**** DATA SHOWN ****
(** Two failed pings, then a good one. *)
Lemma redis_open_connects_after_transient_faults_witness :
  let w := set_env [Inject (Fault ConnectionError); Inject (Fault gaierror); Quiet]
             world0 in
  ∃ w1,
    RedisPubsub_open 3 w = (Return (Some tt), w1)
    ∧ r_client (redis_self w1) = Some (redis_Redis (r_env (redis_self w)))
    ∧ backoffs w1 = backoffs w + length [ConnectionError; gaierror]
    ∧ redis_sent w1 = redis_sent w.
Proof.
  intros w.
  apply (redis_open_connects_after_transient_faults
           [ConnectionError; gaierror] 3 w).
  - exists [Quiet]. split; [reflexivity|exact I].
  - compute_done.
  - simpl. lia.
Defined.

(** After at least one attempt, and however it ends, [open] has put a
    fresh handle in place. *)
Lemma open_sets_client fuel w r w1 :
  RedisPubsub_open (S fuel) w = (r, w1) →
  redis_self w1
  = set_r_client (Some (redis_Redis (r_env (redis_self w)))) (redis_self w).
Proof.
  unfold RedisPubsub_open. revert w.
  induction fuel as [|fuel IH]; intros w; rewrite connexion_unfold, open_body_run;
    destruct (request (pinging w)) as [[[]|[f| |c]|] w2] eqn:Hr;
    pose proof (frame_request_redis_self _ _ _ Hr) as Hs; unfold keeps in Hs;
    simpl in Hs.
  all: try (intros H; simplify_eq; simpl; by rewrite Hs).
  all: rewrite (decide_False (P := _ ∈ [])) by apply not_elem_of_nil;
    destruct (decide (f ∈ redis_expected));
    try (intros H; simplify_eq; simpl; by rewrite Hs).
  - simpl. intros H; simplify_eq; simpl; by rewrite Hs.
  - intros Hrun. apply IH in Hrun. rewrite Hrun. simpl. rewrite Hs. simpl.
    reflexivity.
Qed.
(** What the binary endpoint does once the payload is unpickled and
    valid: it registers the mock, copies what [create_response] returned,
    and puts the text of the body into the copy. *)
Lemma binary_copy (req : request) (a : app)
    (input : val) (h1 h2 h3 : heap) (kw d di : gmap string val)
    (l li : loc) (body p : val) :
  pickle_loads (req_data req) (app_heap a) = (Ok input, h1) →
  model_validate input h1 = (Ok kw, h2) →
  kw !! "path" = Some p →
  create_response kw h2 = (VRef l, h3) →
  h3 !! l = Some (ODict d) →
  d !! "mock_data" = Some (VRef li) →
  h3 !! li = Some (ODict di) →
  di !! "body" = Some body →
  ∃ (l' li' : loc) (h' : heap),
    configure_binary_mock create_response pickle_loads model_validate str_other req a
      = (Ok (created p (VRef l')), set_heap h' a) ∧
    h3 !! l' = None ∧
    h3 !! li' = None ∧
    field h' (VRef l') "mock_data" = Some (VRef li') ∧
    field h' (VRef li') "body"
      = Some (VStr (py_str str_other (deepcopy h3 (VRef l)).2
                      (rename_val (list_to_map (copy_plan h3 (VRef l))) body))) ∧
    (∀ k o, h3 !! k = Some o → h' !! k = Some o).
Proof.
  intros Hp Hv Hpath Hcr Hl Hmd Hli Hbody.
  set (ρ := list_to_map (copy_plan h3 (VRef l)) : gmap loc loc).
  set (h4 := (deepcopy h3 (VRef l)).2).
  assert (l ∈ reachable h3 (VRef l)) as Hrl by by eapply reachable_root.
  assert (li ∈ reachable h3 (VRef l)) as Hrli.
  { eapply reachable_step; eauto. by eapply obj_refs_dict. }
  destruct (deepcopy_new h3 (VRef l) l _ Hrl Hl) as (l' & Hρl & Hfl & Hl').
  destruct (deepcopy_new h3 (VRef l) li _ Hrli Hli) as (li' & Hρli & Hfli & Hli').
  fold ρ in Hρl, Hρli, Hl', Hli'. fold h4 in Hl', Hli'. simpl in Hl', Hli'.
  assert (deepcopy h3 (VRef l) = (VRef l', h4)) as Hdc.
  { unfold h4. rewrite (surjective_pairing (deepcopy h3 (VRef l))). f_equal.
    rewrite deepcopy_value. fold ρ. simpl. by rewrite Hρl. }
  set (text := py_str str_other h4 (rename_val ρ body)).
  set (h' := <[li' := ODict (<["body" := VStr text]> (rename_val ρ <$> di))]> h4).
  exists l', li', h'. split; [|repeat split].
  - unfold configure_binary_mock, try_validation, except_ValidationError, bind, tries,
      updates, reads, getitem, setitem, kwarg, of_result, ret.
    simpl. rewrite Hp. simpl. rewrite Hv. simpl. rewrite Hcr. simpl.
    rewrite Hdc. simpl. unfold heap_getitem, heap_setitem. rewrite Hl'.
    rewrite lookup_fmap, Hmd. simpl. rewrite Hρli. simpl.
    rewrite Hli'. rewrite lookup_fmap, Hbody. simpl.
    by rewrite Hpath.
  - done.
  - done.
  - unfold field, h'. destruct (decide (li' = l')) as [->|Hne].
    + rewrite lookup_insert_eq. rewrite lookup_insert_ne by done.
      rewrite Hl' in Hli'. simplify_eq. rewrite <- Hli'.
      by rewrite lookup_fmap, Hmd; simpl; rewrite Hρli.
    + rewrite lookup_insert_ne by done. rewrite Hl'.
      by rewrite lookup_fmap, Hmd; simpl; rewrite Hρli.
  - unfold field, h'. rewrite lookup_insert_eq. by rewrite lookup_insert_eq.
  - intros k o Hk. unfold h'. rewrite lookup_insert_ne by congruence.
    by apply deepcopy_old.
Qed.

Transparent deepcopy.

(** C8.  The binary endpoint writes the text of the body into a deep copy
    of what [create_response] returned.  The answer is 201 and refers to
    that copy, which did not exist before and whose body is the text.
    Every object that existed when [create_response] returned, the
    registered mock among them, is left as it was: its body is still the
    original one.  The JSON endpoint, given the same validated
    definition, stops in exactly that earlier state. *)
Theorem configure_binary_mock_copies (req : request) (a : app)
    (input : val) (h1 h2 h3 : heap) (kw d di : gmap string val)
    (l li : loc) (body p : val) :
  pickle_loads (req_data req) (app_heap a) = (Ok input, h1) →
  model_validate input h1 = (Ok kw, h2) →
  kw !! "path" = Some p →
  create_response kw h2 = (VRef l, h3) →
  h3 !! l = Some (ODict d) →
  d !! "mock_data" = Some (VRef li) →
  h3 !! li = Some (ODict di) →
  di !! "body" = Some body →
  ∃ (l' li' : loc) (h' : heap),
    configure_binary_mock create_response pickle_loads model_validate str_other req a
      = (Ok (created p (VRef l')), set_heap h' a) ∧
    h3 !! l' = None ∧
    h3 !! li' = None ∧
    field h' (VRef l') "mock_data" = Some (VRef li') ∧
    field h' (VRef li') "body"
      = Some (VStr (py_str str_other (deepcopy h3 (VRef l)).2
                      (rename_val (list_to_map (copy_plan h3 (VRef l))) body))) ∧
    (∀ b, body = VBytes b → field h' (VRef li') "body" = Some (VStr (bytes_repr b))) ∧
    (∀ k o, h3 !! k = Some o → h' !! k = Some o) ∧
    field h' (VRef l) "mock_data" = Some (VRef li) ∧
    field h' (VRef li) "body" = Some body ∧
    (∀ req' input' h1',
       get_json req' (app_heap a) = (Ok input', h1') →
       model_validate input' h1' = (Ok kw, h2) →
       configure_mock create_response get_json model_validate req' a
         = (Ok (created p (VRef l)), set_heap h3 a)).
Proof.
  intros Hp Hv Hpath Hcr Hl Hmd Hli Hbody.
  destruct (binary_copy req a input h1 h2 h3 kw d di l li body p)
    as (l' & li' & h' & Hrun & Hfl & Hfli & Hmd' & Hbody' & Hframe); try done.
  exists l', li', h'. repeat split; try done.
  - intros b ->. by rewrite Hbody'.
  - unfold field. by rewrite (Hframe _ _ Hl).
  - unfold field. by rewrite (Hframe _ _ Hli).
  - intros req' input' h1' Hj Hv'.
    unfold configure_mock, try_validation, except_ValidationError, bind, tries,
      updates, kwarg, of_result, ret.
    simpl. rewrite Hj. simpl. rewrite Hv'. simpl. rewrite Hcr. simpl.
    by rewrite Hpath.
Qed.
****
§ WHAT YOU HAVE TO DO: Which lines of the data include the string "repeat"? Find them and copy each one.

§ EXERCISE RESULT:
  exists l', li', h'. split; [|repeat split].
  exists l', li', h'. repeat split; try done.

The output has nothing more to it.